A media tarde volví a San Isidro, a la intersección de Aramburú y Vía Expresa. No tardé en ver al primer vendedor pirata. Le pregunté. Se encogió de hombros. Nada.
Pero habría otro. Lo sabía. Sabía que seguramente tenían un pacto entre caballeros para no quitarse unos a otros los clientes; uno se queda con Vía Expresa hacia el norte y el otro con Aramburú hacia el oeste. Quizás incluso trabajaban para el mismo distribuidor.
Le vi de lejos y reconocí la cubierta posterior blanca de mi libro. Esperé a que me dejara pasar el guardia y, mientras tanto, observé al vendedor mientras recorría la fila de coches parados. Tenía los libros colgando de un alambre en cuatro filas de tres, con las portadas hacia afuera. Llevaba dos alambres, uno en cada brazo, y una mochila atada a un poste, que no dejaba de vigilar. En cuanto pude, crucé la calle y le llamé mientras señalaba mi libro.
"¿Cuánto?", grité.
Me miró sorprendido; probablemente no estaba acostumbrado a vender a peatones.
"Doce soles", dijo.
"Diez".
"No sea codicioso. Es nuevo. Me ha llegado hoy".
"Ya sé que es nuevo", dije. "Lo escribí yo".
Me miró como si estuviera loco. Estábamos en la mediana, muy estrecha, con el tráfico de la tarde pasando velozmente a nuestro lado. Dejó los libros en el suelo, los alambres apoyados contra la pierna. Saqué mi cartera y le mostré mi carné de identidad. Él lo agarró e inspeccionó mi nombre y mi foto, moviendo los ojos entre el carné, el libro y mi rostro.
"¿Cómo se llama?", pregunté.
"Jonathon", respondió.
"Jonathon: la verdad es que debería darme mi libro gratis".
Mostró una sonrisa nerviosa. Vi que la mera idea le preocupaba. Era bajo, de piel oscura y joven. El cabello negro le caía sobre los ojos y los vaqueros le estaban demasiado grandes. Se columpió de una pierna a otra.
"¿Sabe cuánto tardé en escribir ese libro?"
"No", respondió.
"Tres años".
No dijo nada.
"¿Cuántos ha vendido?".
Jonathon me miró con aire confuso, como tratando de adivinar qué respuesta era la que me iba a agradar más. "La gente pregunta por él", dijo por fin, "pero no lo compra".

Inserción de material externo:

Lemma in_rooms_members k v m :
  NoDup (List.map fst m) -> In (k, v) m -> members m k = v.
Proof.
  unfold members. induction m as [|[k' v'] m IH]; simpl; [tauto|].
  inversion 1 as [|? ? Hnot Hnd]; subst. intros [E|Hin].
  - injection E as -> ->. rewrite String.eqb_refl. reflexivity.
  - destruct (String.eqb_spec k' k) as [->|]; [|auto].
    exfalso. apply Hnot. apply in_map_iff. exists (k, v). auto.
Qed.

(** ** The [forEach] of [handleDisconnect] *)

Lemma disconnect_rooms_keys st c rs :
  NoDup (List.map fst rs) ->
  NoDup (List.map fst (fst (disconnect_rooms st c rs))) /\
  incl (List.map fst (fst (disconnect_rooms st c rs))) (List.map fst rs).
Proof.
  induction rs as [|[rid users] rest IH]; simpl; intros Hnd.
  - split; [constructor | apply incl_refl].
  - inversion Hnd as [|? ? Hnot Hnd']; subst.
    destruct (IH Hnd') as [Hk Hi].
    destruct (disconnect_rooms st c rest) as [rest' out]. simpl in *.
    assert (Hnot' : ~ In rid (List.map fst rest')) by (intros H; apply Hnot, Hi, H).
    destruct (set_has c users);
      [destruct (Nat.eqb (length (set_delete c users)) 0)|]; simpl.
    + split; [exact Hk|]. intros x Hx. right. auto.
    + split; [constructor; assumption|]. intros x [<-|Hx]; [left|right; auto]; reflexivity.
    + split; [constructor; assumption|]. intros x [<-|Hx]; [left|right; auto]; reflexivity.
Qed.

Lemma disconnect_rooms_members st c rs r :
  NoDup (List.map fst rs) ->
  members (fst (disconnect_rooms st c rs)) r = set_delete c (members rs r).
Proof.
  induction rs as [|[rid users] rest IH]; simpl; intros Hnd.
  - reflexivity.
  - inversion Hnd as [|? ? Hnot Hnd']; subst.
    pose proof (disconnect_rooms_keys st c rest Hnd') as [_ Hi].
    specialize (IH Hnd').
    destruct (disconnect_rooms st c rest) as [rest' out]. simpl in *.
    unfold members in *. simpl.
    destruct (String.eqb_spec rid r) as [->|Hne].
    + destruct (set_has c users) eqn:Hc.
      * destruct (Nat.eqb_spec (length (set_delete c users)) 0) as [H0|H0]; simpl.
        -- rewrite map_get_absent by (intros H; apply Hnot, Hi, H).
           destruct (set_delete c users); [reflexivity|discriminate].
        -- rewrite String.eqb_refl. reflexivity.
      * simpl. rewrite String.eqb_refl. symmetry. apply set_delete_absent.
        apply set_has_false. exact Hc.
    + apply String.eqb_neq in Hne.
      destruct (set_has c users);
        [destruct (Nat.eqb (length (set_delete c users)) 0)|]; simpl;
        try rewrite Hne; exact IH.
Qed.

Lemma disconnect_rooms_nonempty st c rs :
  (forall k v, In (k, v) rs -> v <> []) ->
  forall k v, In (k, v) (fst (disconnect_rooms st c rs)) -> v <> [].
Proof.
  induction rs as [|[rid users] rest IH]; simpl; intros Hne; [tauto|].
  assert (IH' := IH (fun k v H => Hne k v (or_intror H))).
  destruct (disconnect_rooms st c rest) as [rest' out]. simpl in *.
  destruct (set_has c users);
    [destruct (Nat.eqb_spec (length (set_delete c users)) 0) as [H0|H0]|]; simpl.
  - exact IH'.
  - intros k v [E|Hin]; [|exact (IH' k v Hin)].
    injection E as <- <-. intros E. rewrite E in H0. apply H0. reflexivity.
  - intros k v [E|Hin]; [|exact (IH' k v Hin)].
    injection E as <- <-. exact (Hne rid users (or_introl eq_refl)).
Qed.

Sacó el libro y me dejó cogerlo. La imagen de la cubierta, por la que mi editor y yo habíamos discutido durante días, era la misma, pero tenía algo raro, un ligero tinte verdoso. El tamaño del papel era distinto, por lo que el libro era más corto de altura, más ancho y más fino. Menos sustancial. Me molestó.
"Me está robando", dije.
Era más una queja que una acusación.
Para mi sorpresa, Jonathon asintió. "Ya lo sé". Casi no se oía su voz por encima del ruido de la calle. "Pero yo soy pequeño".

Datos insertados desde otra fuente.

(** * CP216 ARM/Thumb simulator: decoder, execution engine and cache model

    A shallow embedding of [ARM_decoder.py], [thumb_decoder.py], [cache.py]
    and [enhanced_executor.py].  Python integers are [Z]; the bit operators
    [&], [|], [^], [~], [<<], [>>] are [Z.land], [Z.lor], [Z.lxor], [Z.lnot],
    [Z.shiftl], [Z.shiftr], which agree with Python on negative numbers
    (infinite two's complement); [//] and [%] are [Z.div] and [Z.modulo]
    (both floor), with the division by zero that Python raises written out.
    Operand dictionaries are association lists keyed by strings, the byte
    memory and the statistics [defaultdict] are [gmap]s, the register file
    and the cache lines are lists.  Exceptions are explicit. *)

From Stdlib Require Import ZArith List Lia Bool String.
From stdpp Require Import prelude gmap strings.

Local Open Scope string_scope.
Local Open Scope Z_scope.

(** ** Python values and exceptions *)

Inductive exn : Type :=
| KeyError | IndexError | TypeError | ZeroDivisionError | ValueError | AttributeError.

(** [if x:] on an integer. *)
Definition truthy (x : Z) : bool := negb (x =? 0).

(** [l[i]] on a Python list: negative indices count from the end, anything
    else out of range raises [IndexError]. *)
Definition py_norm_index (len i : Z) : option nat :=
  if (0 <=? i) && (i <? len) then Some (Z.to_nat i)
  else if (- len <=? i) && (i <? 0) then Some (Z.to_nat (len + i))
  else None.

Definition py_index {A} (l : list A) (i : Z) : exn + A :=
  match py_norm_index (Z.of_nat (length l)) i with
  | Some n => match l !! n with Some x => inr x | None => inl IndexError end
  | None => inl IndexError
  end.

(** [l[i] = x]. *)
Definition py_setitem {A} (l : list A) (i : Z) (x : A) : exn + list A :=
  match py_norm_index (Z.of_nat (length l)) i with
  | Some n => inr (<[n := x]> l)
  | None => inl IndexError
  end.

(** Operand dictionaries [{'rd': rd, ...}]; [d[k]] raises [KeyError]. *)
Definition operands : Type := list (string * Z).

No sé por qué, me pareció una confesión aplastante. Me sentí fatal. Y me pareció que Jonathon también. Dejó caer los hombros. Seguía con los libros apoyados en la pierna.
Saqué mi dinero, un billete de diez.
Él sonrió.
Como es natural, puesto que estábamos en Perú, lo primero que hizo fue comprobar si el billete era falso.
Daniel Alarcón es escritor peruano. Traducción de María Luisa Rodríguez Tapia.